Internship applications and dissertation took over my life. You'll notice that I stopped procrastinating right before school started. School forced me to be responsible. Stupid school!
I don't really have anything to say except that I went to the Ghostland Observatory show last night and it was so ridiculously awesome I feel the need to tell everyone I know about them. No matter where you live you must see if they are coming there and go see their show if possible. You will not regret it. Satisfaction gina-teed. (wow that's awful)
Sunday, November 16, 2008
So I suck at posting
Tuesday, August 19, 2008
You know the day is not going to go your way when...
1. You were woken up by your kitty every couple hours the night before.
2. One of the times you woke up you are fairly certain she learned how to open the door on her own and she scared the living shit out of you.
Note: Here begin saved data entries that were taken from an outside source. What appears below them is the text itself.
(** a table whose records pass the check is served with exactly the
    nullability they prove. Served, its columns are as they were but for the
    nullability of the fields a path can name, and such a field is non-nullable
    exactly when a NOT_NULL or PRIMARY_KEY record lists its path; the row ID
    column and the fields inside lists and logical types stay as they were. It
    is refused exactly when a record requires a generated column. *)
Theorem served_nullability_exact (schemaPath : path) (table : string) (cols : list Column)
    (specs : list ConstraintRecordSpec) (datas : list bytes) (req : gset string) :
  Forall2 (fun s b => made s b) specs datas ->
  checkTableConstraints ParseFloat uni_class fold read_row (Some schemaPath) table (Some cols) datas = Ok req ->
  Forall (fun c => short [colName c]) cols ->
  let refused c := isRowIDField c = false /\ has_key (colMetadata c) GeneratedExpressionKey = true /\ [colName c] ∈ flat_map requires specs in
  match ServedTableColumns ParseFloat uni_class fold read_row schemaPath table (Some cols) datas with
  | Ok (Some served) =>
      Forall (fun c => ~ refused c) cols /\ map (unnulled true) served = map (unnulled true) cols /\
      forall p d, field_at true served p d -> short p -> colNullable d = false <-> p ∈ flat_map requires specs
  | Ok None => False
  | Err _ => Exists refused cols
  end.
Proof using write_read inside.
  intros Hs Hc Hshort refused. destruct (required_paths _ _ _ _ _ _ Hs Hc) as [Ho Hreq].
  assert (forall c, c ∈ cols -> may_serve req c <-> ~ refused c) as Hmay.
  { intros c Hin. unfold may_serve, refused. rewrite Hreq by (by apply (proj1 (Forall_forall _ _) Hshort)). clear. tauto. }
  unfold ServedTableColumns. replace (negb _ && negb _) with false
    by (destruct (owned_one _ _ _ _ Hs Ho) as [-> | ->]; [by rewrite andb_false_r|done]).
  rewrite Hc. destruct (servedNullability cols req) as [served|e] eqn:Es.
  - destruct (serve_all req cols served Es) as [Hshape Hall]. split_and!; [|done|].
    + apply Forall_forall. intros c Hin. apply Hmay; [done|].
      by apply (proj1 (Forall_forall _ _) (proj1 (served_exact req cols) (ex_intro _ served Es))).
    + intros p d Hf Hp. rewrite (Hall p d Hf), <- (Hreq p Hp). destruct (bool_decide _) eqn:E; bool_hyps; cbn; split; done.
  - assert (~ Forall (may_serve req) cols) as Hn by (rewrite <- served_exact; intros [served E]; congruence).
    apply not_Forall_Exists in Hn; [|intros c; unfold may_serve; apply _]. apply Exists_exists in Hn as (c & Hin & Hn).
    apply Exists_exists. exists c. split; [done|]. apply dec_stable. by rewrite <- Hmay.
Qed.
End served.

Module ServedExample.
Import GrammarExample CheckExample RecordExample TableExample.
#[local] Existing Instance AsciiText.ascii_text.

Definition required_keys : gset string := match check_table datas with Ok r => r | Err _ => ∅ end.
Definition never_null (c : Column) : Column := MkColumn (colName c) (colType c) false (colMetadata c).
Definition served_columns : list Column :=
  [column "id" INT64 [("is_row_id", "")]; never_null (column "price" FLOAT64 []); never_null (column "note" STRING []);
   MkColumn "box" (StructType [never_null (column "min" INT64 []); column "max" INT64 []]) true []].
Lemma served_nullability_exact_witness :
  ServedTableColumns floats others ascii_lower read ["main"] "t" (Some columns) datas = Ok (Some served_columns) /\
  forall p d, field_at true served_columns p d -> short p -> colNullable d = false <-> p ∈ flat_map requires records.
Proof.
  assert (ServedTableColumns floats others ascii_lower read ["main"] "t" (Some columns) datas = Ok (Some served_columns)) as Es
    by (vm_compute; reflexivity).
  split; [exact Es|].
  assert (Forall (fun c => short [colName c]) columns) as Hshort by (repeat constructor; vm_compute; reflexivity).
  pose proof (served_nullability_exact floats others ascii_lower write read write_read write_inside ["main"] "t" columns records datas
    required_keys records_made ltac:(vm_compute; reflexivity) Hshort) as Hserved.
  cbv zeta in Hserved. rewrite Es in Hserved. apply Hserved.
Defined.
End ServedExample.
3. You open your trunk to find the milk you bought the night before.
4. You go back to the store to get milk after work at the exact moment that the sky opens up with a torrential downpour of biblical proportions.
5. You are forced to walk directly into a large stream of water on the way into the store because your only other option is to try and jump the stream in your exceedingly slippery (what were you thinking when you got dressed?) shoes. And in the would you rather of soak your shoe or get a TBI you always pick soak your shoe.
5. All your groceries get soaked in the walk back to the car and you almost snap your fingers in your umbrella.
6. You somehow hit your ass so hard getting back into the car that the last time you can remember it hurting that bad was when you were a little kid and you fell of your bike directly onto your ass bone (tail bone?). There will be a bruise.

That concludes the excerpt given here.